Stress-Aging Nitinol: The Surreptitious Factors Influencing Shape-Setting

Shape-setting is a vital process for contemporary medical devices containing Nitinol, where the nickel-titanium alloy undergoes a thermal-mechanical heat treatment (HT) to “memorize” a particular geometry and/or tune the mechanical properties. This study offers a holistic evaluation of the principles, methodologies, and paradigms that fortify the shape-setting process. Key independent variables influencing the process are systematically investigated, ranging from HT time (1 – 5 min), HT temperature (450 – 550 ˚C), number of shape-setting steps (1 – 3 steps), and cooling time delay (0.5 – 5.0 sec). Additionally, the lesser-known and infrequently studied input parameters of the shape-setting fixture strain-dependence (1 – 11%) and percent cold-work in the substrate (23 – 52% final area reduction) are also analyzed. A broad and well-balanced design of experiments (DOE) unravels HT effects on A_f temperature, percent shape retention, tensile properties, and micro-nano-scale alterations to grain morphology.
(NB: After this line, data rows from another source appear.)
(** The handle of the opened file cannot be statted. *)
Definition kernel_fstat_eio : Kernel :=
  kernel_with (Ok (stat_of 1 10 100)) (Err ENOENT) (Ok ()) (Err EIO)
              ["nameserver 10.0.0.9"] None.

(** /etc/resolv.conf is removed between the stat and the open. *)
Definition kernel_vanished : Kernel :=
  kernel_with (Ok (stat_of 1 10 100)) (Err ENOENT) (Err ENOENT) (Err ENOENT)
              ["nameserver 10.0.0.9"] None.

(** No temporary file can be created below /run/systemd/resolve. *)
Definition kernel_no_temp : Kernel :=
  {| sys_stat_etc := Err ENOENT;
     sys_stat_own := Err ENOENT;
     sys_fopen_etc := Ok ();
     sys_fstat := Ok (stat_of 1 10 100);
     sys_lines := [];
     sys_ferror := None;
     sys_fopen_temporary := Err EACCES;
     sys_fchmod := true;
     sys_fflush := None;
     sys_written := 0;
     sys_rename := None;
     sys_unlink_private := true;
     sys_unlink_temp := true |}.

(** The rename fails and the managed file cannot be unlinked either. *)
Definition kernel_rename_fails : Kernel :=
  {| sys_stat_etc := Err ENOENT;
     sys_stat_own := Err ENOENT;
     sys_fopen_etc := Ok ();
     sys_fstat := Ok (stat_of 1 10 100);
     sys_lines := [];
     sys_ferror := None;
     sys_fopen_temporary := Ok TEMP_PATH;
     sys_fchmod := true;
     sys_fflush := None;
     sys_written := 0;
     sys_rename := Some EACCES;
     sys_unlink_private := false;
     sys_unlink_temp := true |}.

(** A server whose address has no textual form. *)
Definition server_without_string : DnsServer :=
  server DNS_SERVER_OTHER {| family := AF_INET; octets := [] |}.

(** The domains of a search line, each after a blank. *)
Definition search_words (domains : list string) : string :=
  foldr (fun domain rest => (" " +:+ domain) +:+ rest) "" domains.

(** The sum of the [strlen] of the domains. *)
Definition total_strlen (domains : list string) : Z :=
  foldr (fun domain n => strlen domain + n) 0 domains.

(** Both comments of the search line, [n] times over. *)
Fixpoint skipped_comments (n : nat) : string :=
  match n with
  | O => ""
  | S n' => (TOO_MANY_DOMAINS +:+ TOO_LONG_DOMAINS) +:+ skipped_comments n'
  end.

Definition IGNORING_SERVER : LogEntry :=
  log_warning "Our of memory, or invalid DNS address. Ignoring server.".

(** ** The merge in terms of the directives of the file *)

(** What one line of the file asks for: the Line Parser. *)
Inductive Directive :=
| AddServer (argument : string)
| AddSearchList (argument : string)
| Ignore.

(** A line is stripped; one that starts with [#] or [;] is a comment; a
    first word [nameserver] adds a server, a first word [domain] or
    [search] adds search domains; any other line is ignored. *)
Definition classify (line : string) : Directive :=
  let l := strstrip line in
  if is_comment l then Ignore
  else
    match first_word l "nameserver" with
    | Some a => AddServer a
    | None =>
        match first_word l "domain" with
        | Some a => AddSearchList a
        | None =>
            match first_word l "search" with
            | Some a => AddSearchList a
            | None => Ignore
            end
        end
    end.

(** The elements of [l] that are not in [seen], each once, in the order
    in which they first appear. *)
Fixpoint first_new {K : Type} `{EqDecision K} (seen l : list K) : list K :=
  match l with
  | [] => []
  | x :: rest =>
      if decide (x ∈ seen) then first_new seen rest
      else x :: first_new (x :: seen) rest
  end.

Definition domain (type : DnsServerType) (name : string) : DnsSearchDomain :=
  {| domain_type := type; domain_name := name; domain_marked := false |}.
(** X12.  Run on a video of finite duration, the script always exits, and
    with status 0 or 1: no argument list makes it hang or end with another
    status. *)
Theorem entry_point_always_exits (argv : list string) :
  (forall video_path n,
     F64.to_int (CAP_PROP_FRAME_COUNT (VideoCapture video_path)) = Some n ->
     F64.is_finite (duration n (CAP_PROP_FPS (VideoCapture video_path))) = true) ->
  exists (fuel0 : nat) (status : Z),
    (status = 0 \/ status = 1)
    /\ forall fuel, (fuel0 <= fuel)%nat -> main fuel argv = Some status.
Proof.
  intros Hfin. unfold main.
  destruct argv as [|p [|v [|o [|d rest]]]];
    try (exists O, 1; split; [auto|reflexivity]).
  destruct (path_exists v); cbn [negb];
    [|exists O, 1; split; [auto|reflexivity]].
  destruct (call_ends v o default_start_time default_interval)
    as (fuel0 & [[[|]|] st] & Hres);
    [reflexivity|apply Hfin|..].
  - exists fuel0, 0. split; [auto|]. intros fuel Hf. rewrite (Hres fuel Hf).
    reflexivity.
  - exists fuel0, 1. split; [auto|]. intros fuel Hf. rewrite (Hres fuel Hf).
    reflexivity.
  - exists fuel0, 1. split; [auto|]. intros fuel Hf. rewrite (Hres fuel Hf).
    reflexivity.
Qed.

End EntryPoint.


(** ** The GPU path *)

Section Gpu.

Context {frame gray : Type} (E : Env frame gray).

(** The GPU is not used, or its conversion fails or agrees with the CPU's. *)
Hypothesis gpu_transparent :
  @use_gpu _ _ E = false
  \/ forall f, @cuda_cvtColor _ _ E f = None
               \/ @cuda_cvtColor _ _ E f = Some (@cvtColor _ _ E f).

Lemma to_gray_cpu_only (f : frame) :
  @to_gray _ _ E f = @to_gray _ _ (cpu_only E) f.
Proof.
  unfold to_gray at 2. cbn. unfold to_gray.
  destruct gpu_transparent as [-> | Hg]; [reflexivity|].
  destruct (@use_gpu _ _ E); [|reflexivity].
  destruct (Hg f) as [-> | ->]; reflexivity.
Qed.

Lemma check_faces_cpu_only (s : shape) (g : gray) (faces : list rect) :
  @check_faces _ _ E s g faces = @check_faces _ _ (cpu_only E) s g faces.
Proof.
  induction faces as [|r rest IH]; [reflexivity|].
  cbn [check_faces]. rewrite IH. reflexivity.
Qed.

Lemma scan_cpu_only (cap : capture frame) (output_path : string)
    (interval total_frames : Z) (fps : float) (fuel : nat) :
  forall (t : Z) (st : state frame),
    @scan _ _ E cap output_path interval total_frames fps fuel t st
    = @scan _ _ (cpu_only E) cap output_path interval total_frames fps fuel t st.
Proof.
  induction fuel as [|fuel IH]; intros t st; [reflexivity|].
  cbn [scan].
  destruct (F64.int_ltb t (duration total_frames fps)); [|reflexivity].
  destruct (frame_index fps t) as [idx|]; [|reflexivity].
  destruct (total_frames <=? idx); [reflexivity|].
  destruct (read cap idx) as [f|]; [|apply IH].
  rewrite <- to_gray_cpu_only.
  change (@face_cascade _ _ (cpu_only E)) with (@face_cascade _ _ E).
  change (@frame_shape _ _ (cpu_only E)) with (@frame_shape _ _ E).
  rewrite <- check_faces_cpu_only, !IH.
  reflexivity.
Qed.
With a statistical confidence interval in excess of 99.9%, the under-investigated aspect of fixture input strain is identified as one of the most influential factors governing the shape-setting process. In-depth mechanical testing, coupled with advanced microstructural analysis, fosters progressive refinement of fundamental knowledge by analyzing stress-aging conditions that are both practical and applicable to the manufacturing of modern Nitinol medical devices.